» **DATASET EXTRACT**:

(** X13: with a direction code of one digit, an identifier is as long
    as its letter, its number field and one more character, the
    number field being the longer of the pad width and the text of
    the number.  For a letter of one or two characters an identifier
    therefore has at least six characters, and exactly six when the
    text of the number fits into the pad width. *)
Theorem form_new_linename_length (line : transit_line) (line_letter : string) (dir_id : Z)
    (st st' : registry) (linename desc : string) (out : list string) :
  0 <= dir_id <= 9 ->
  form_new_linename line line_letter dir_id st = (Return (linename, desc), st', out) ->
  exists line_number,
    assigned_numbers st st' = [line_number]
    /\ String.length linename
       = (String.length line_letter
          + Nat.max (n_to_fill line_letter) (String.length (py_str line_number)) + 1)%nat
    /\ ((1 <= String.length line_letter <= 2)%nat ->
        (6 <= String.length linename)%nat
        /\ (String.length linename = 6%nat
            <-> (String.length (py_str line_number) <= n_to_fill line_letter)%nat)).
Proof.
  intros Hd Hcall.
  destruct (form_new_linename_returns _ _ _ _ _ _ _ _ Hcall) as (v & _ & Hname & _ & Hdesc).
  exists v.
  assert (String.length linename
          = (String.length line_letter
             + Nat.max (n_to_fill line_letter) (String.length (py_str v)) + 1)%nat) as Hlen.
  { rewrite Hname. unfold make_linename.
    rewrite !str_length_app, length_zfill, (of_int_one_digit dir_id Hd). lia. }
  split_and!.
  - unfold assigned_numbers. rewrite Hdesc, map_app, <- (length_map entry_number).
    by rewrite drop_app_length.
  - exact Hlen.
  - intros Hletter. rewrite Hlen. unfold n_to_fill.
    destruct (String.length line_letter =? 2)%nat eqn:H2.
    + apply Nat.eqb_eq in H2. lia.
    + apply Nat.eqb_neq in H2. lia.
Qed.

Lemma form_new_linename_length_witness :
  exists line_number,
    String.length "V123452"
    = (String.length "V" + Nat.max (n_to_fill "V") (String.length (py_str line_number)) + 1)%nat.
Proof.
  destruct (form_new_linename_length
              (TransitLine "1001" "d" "12345 - Stationtown - Lakeside" "Local Co" "") "V" 2
              empty_registry
              (Registry ["V123452"] {["V" := 99]}
                        [("Stationtown - Lakeside", (PStr "12345", "V"), 2)])
              "V123452" "Stationtown - Lakeside"
              ["Route: Stationtown - Lakeside, route_number: 12345"])
    as (line_number & _ & H & _).
  - lia.
  - reflexivity.
  - exists line_number. exact H.
Defined.

(** ** Joining and splitting the cleaned description *)

#[local] Arguments String.prefix : simpl never.

Section SegmentFacts.

Implicit Types (s t p q : string) (parts : list string).

Lemma any_app f s t : PyStr.any f (s +:+ t) = PyStr.any f s || PyStr.any f t.
Proof.
  induction s as [|c s IH]; [done |].
  rewrite str_app_cons. simpl. by rewrite IH, orb_assoc.
Qed.

Lemma no_dash_app s t : no_dash (s +:+ t) = no_dash s && no_dash t.
Proof. unfold no_dash. by rewrite any_app, negb_orb. Qed.

Lemma no_dash_cons c s : no_dash (String c s) = negb (Ascii.eqb c "-") && no_dash s.
Proof. unfold no_dash. simpl. by rewrite negb_orb, Ascii.eqb_sym. Qed.

Lemma no_dash_snoc s c : no_dash (PyStr.snoc s c) = no_dash s && negb (Ascii.eqb c "-").
Proof. unfold PyStr.snoc. rewrite no_dash_app, no_dash_cons. simpl. by rewrite andb_true_r. Qed.
(** * The push handler of [sw.js]

    [sw.js] registers one listener for the service worker's [push] event:

<<
    self.addEventListener('push', function(event) {
        const data = event.data ? event.data.json()
                                : { title: 'Market Alert', body: 'New Signal Detected!' };
        const options = {
            body: data.body,
            icon: 'https://cdn-icons-png.flaticon.com/512/2464/2464402.png',
            badge: 'https://cdn-icons-png.flaticon.com/512/2464/2464402.png'
        };
        event.waitUntil(self.registration.showNotification(data.title, options));
    });
>>

    The listener is embedded as a function [onPush] in a small monad that
    threads the host's state, records the platform calls the listener makes
    and carries JavaScript's abrupt completions.  The platform operations the
    listener relies on ([PushMessageData.json()], property reads,
    [showNotification], [waitUntil]) are modelled next to it, executable, so
    that every statement below can be evaluated on concrete payloads. *)

From Stdlib Require Import List NArith Bool Ascii String Lia.
Import ListNotations.

#[local] Set Warnings "-register-all".

Local Open Scope N_scope.

(** ** Text: bytes and UTF-16 code units *)

Module Text.

(** A JavaScript string is a sequence of 16-bit code units. *)
Definition jsstring := list N.

(** A push payload is a sequence of octets. *)
Definition bytes := list N.

Definition ch (a : ascii) : N := N_of_ascii a.

(** The quotation mark, and a literal between quotation marks. *)
Definition dquote : ascii := "034".

Definition quoted (s : string) : string :=
  String dquote (s ++ String dquote EmptyString).

(** The code units of a source literal (the literals of [sw.js] are ASCII). *)
Fixpoint str (s : string) : jsstring :=
  match s with
  | EmptyString => []
  | String a s' => ch a :: str s'
  end.

Fixpoint jsstring_eqb (s t : jsstring) : bool :=
  match s, t with
  | [], [] => true
  | c :: s', d :: t' => (c =? d) && jsstring_eqb s' t'
  | _, _ => false
  end.

(** *** UTF-8 decoding (Encoding standard, "UTF-8 decode", replacement mode)

    State of the decoder: the code point under construction, the number of
    continuation bytes still expected, and the bounds the next continuation
    byte must respect. *)
Record utf8_state := Utf8 {
  utf8_code_point : N;
  utf8_bytes_left : nat;
  utf8_lower : N;
  utf8_upper : N
}.

Definition utf8_init : utf8_state := Utf8 0 0 0x80 0xBF.

Definition replacement : N := 0xFFFD.

Definition in_range (lo hi b : N) : bool := (lo <=? b) && (b <=? hi).

(** A byte read while no sequence is open. *)
Definition utf8_lead (b : N) : list N * utf8_state :=
  if b <=? 0x7F then ([b], utf8_init)
  else if in_range 0xC2 0xDF b then ([], Utf8 (N.land b 0x1F) 1 0x80 0xBF)
  else if in_range 0xE0 0xEF b then
    ([], Utf8 (N.land b 0xF) 2
              (if b =? 0xE0 then 0xA0 else 0x80)
              (if b =? 0xED then 0x9F else 0xBF))
  else if in_range 0xF0 0xF4 b then
    ([], Utf8 (N.land b 0x7) 3
              (if b =? 0xF0 then 0x90 else 0x80)
              (if b =? 0xF4 then 0x8F else 0xBF))
  else ([replacement], utf8_init).

(** One byte: the code points it completes and the next state.  A byte that
    breaks an open sequence yields a replacement character and is then read
    again as a lead byte. *)
Definition utf8_step (st : utf8_state) (b : N) : list N * utf8_state :=
  match utf8_bytes_left st with
  | O => utf8_lead b
  | S r =>
      if in_range (utf8_lower st) (utf8_upper st) b then
        let cp := N.lor (N.shiftl (utf8_code_point st) 6) (N.land b 0x3F) in
        match r with
        | O => ([cp], utf8_init)
        | S _ => ([], Utf8 cp r 0x80 0xBF)
        end
      else
        let '(out, st') := utf8_lead b in (replacement :: out, st')
  end.

Fixpoint utf8_run (st : utf8_state) (bs : bytes) : list N :=
  match bs with
  | [] => match utf8_bytes_left st with O => [] | S _ => [replacement] end
  | b :: bs' => let '(out, st') := utf8_step st b in out ++ utf8_run st' bs'
  end.

(** A leading byte order mark is dropped. *)
Definition strip_bom (bs : bytes) : bytes :=
  match bs with
  | b1 :: b2 :: b3 :: bs' =>
      if (b1 =? 0xEF) && (b2 =? 0xBB) && (b3 =? 0xBF) then bs' else bs
  | _ => bs
  end.

(** A code point as one code unit or as a surrogate pair. *)
Definition utf16_units (cp : N) : list N :=
  if cp <? 0x10000 then [cp]
  else let c := cp - 0x10000 in
       [0xD800 + N.shiftr c 10; 0xDC00 + N.land c 0x3FF].

Definition utf8_decode (bs : bytes) : jsstring :=
  flat_map utf16_units (utf8_run utf8_init (strip_bom bs)).

End Text.
Export Text.

(** ** JSON: values and [JSON.parse] *)

Module JSON.

(** JavaScript values as far as the listener meets them: [undefined] and what
    [JSON.parse] can return.  A number keeps the text of its literal (its
    conversion to a double is not modelled; the listener never computes with
    one).  An object is the list of its own properties in creation order. *)
Inductive JsValue : Type :=
| JUndefined
| JNull
| JBool (b : bool)
| JNumber (literal : jsstring)
| JString (s : jsstring)
| JArray (elements : list JsValue)
| JObject (props : list (jsstring * JsValue)).

(** [CreateDataProperty]: a key already present keeps its place and takes the
    new value. *)
Fixpoint define_prop (k : jsstring) (v : JsValue)
         (props : list (jsstring * JsValue)) : list (jsstring * JsValue) :=
  match props with
  | [] => [(k, v)]
  | (k', v') :: rest =>
      if jsstring_eqb k k' then (k, v) :: rest
      else (k', v') :: define_prop k v rest
  end.

Fixpoint own_prop (k : jsstring) (props : list (jsstring * JsValue))
  : option JsValue :=
  match props with
  | [] => None
  | (k', v) :: rest => if jsstring_eqb k k' then Some v else own_prop k rest
  end.

(** The values [JSON.parse] can build: [undefined] occurs nowhere in them. *)
Fixpoint is_json (v : JsValue) : bool :=
  match v with
  | JUndefined => false
  | JNull | JBool _ | JNumber _ | JString _ => true
  | JArray elements => forallb is_json elements
  | JObject props => forallb (fun p => is_json (snd p)) props
  end.

Definition props_json (props : list (jsstring * JsValue)) : bool :=
  forallb (fun p => is_json (snd p)) props.

(** *** Tokens *)

Inductive token : Type :=
| TLBrace | TRBrace | TLBracket | TRBracket | TColon | TComma
| TString (s : jsstring)
| TNumber (literal : jsstring)
| TTrue | TFalse | TNull.

(** Position inside a number literal: an optional minus sign; a zero, or a
    digit from 1 to 9 followed by any digits; optionally a dot and one or
    more digits; optionally [e] or [E], an optional sign and one or more
    digits. *)
Inductive numst : Type :=
| NMinus | NZero | NInt | NDot | NFrac | NExpMark | NExpSign | NExp.

Definition is_digit (c : N) : bool := in_range (ch "0") (ch "9") c.

Definition num_accepting (s : numst) : bool :=
  match s with
  | NZero | NInt | NFrac | NExp => true
  | NMinus | NDot | NExpMark | NExpSign => false
  end.

Definition is_exp_mark (c : N) : bool := (c =? ch "e") || (c =? ch "E").

Definition num_step (s : numst) (c : N) : option numst :=
  match s with
  | NMinus =>
      if c =? ch "0" then Some NZero
      else if is_digit c then Some NInt else None
  | NZero =>
      if c =? ch "." then Some NDot
      else if is_exp_mark c then Some NExpMark else None
  | NInt =>
      if is_digit c then Some NInt
      else if c =? ch "." then Some NDot
      else if is_exp_mark c then Some NExpMark else None
  | NDot => if is_digit c then Some NFrac else None
  | NFrac =>
      if is_digit c then Some NFrac
      else if is_exp_mark c then Some NExpMark else None
  | NExpMark =>
      if (c =? ch "+") || (c =? ch "-") then Some NExpSign
      else if is_digit c then Some NExp else None
  | NExpSign => if is_digit c then Some NExp else None
  | NExp => if is_digit c then Some NExp else None
  end.

Definition hex_value (c : N) : option N :=
  if is_digit c then Some (c - ch "0")
  else if in_range (ch "a") (ch "f") c then Some (c - ch "a" + 10)
  else if in_range (ch "A") (ch "F") c then Some (c - ch "A" + 10)
  else None.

» **YOUR INSTRUCTIONS**: Look above for the line with "rewrite str_app_cons. simpl." and the line with "Lemma no_dash_cons c", and reproduce exactly those two lines plus every line between, nothing more.

» **TASK RESULT**:
  rewrite str_app_cons. simpl. by rewrite IH, orb_assoc.
Qed.

Lemma no_dash_app s t : no_dash (s +:+ t) = no_dash s && no_dash t.
Proof. unfold no_dash. by rewrite any_app, negb_orb. Qed.

Lemma no_dash_cons c s : no_dash (String c s) = negb (Ascii.eqb c "-") && no_dash s.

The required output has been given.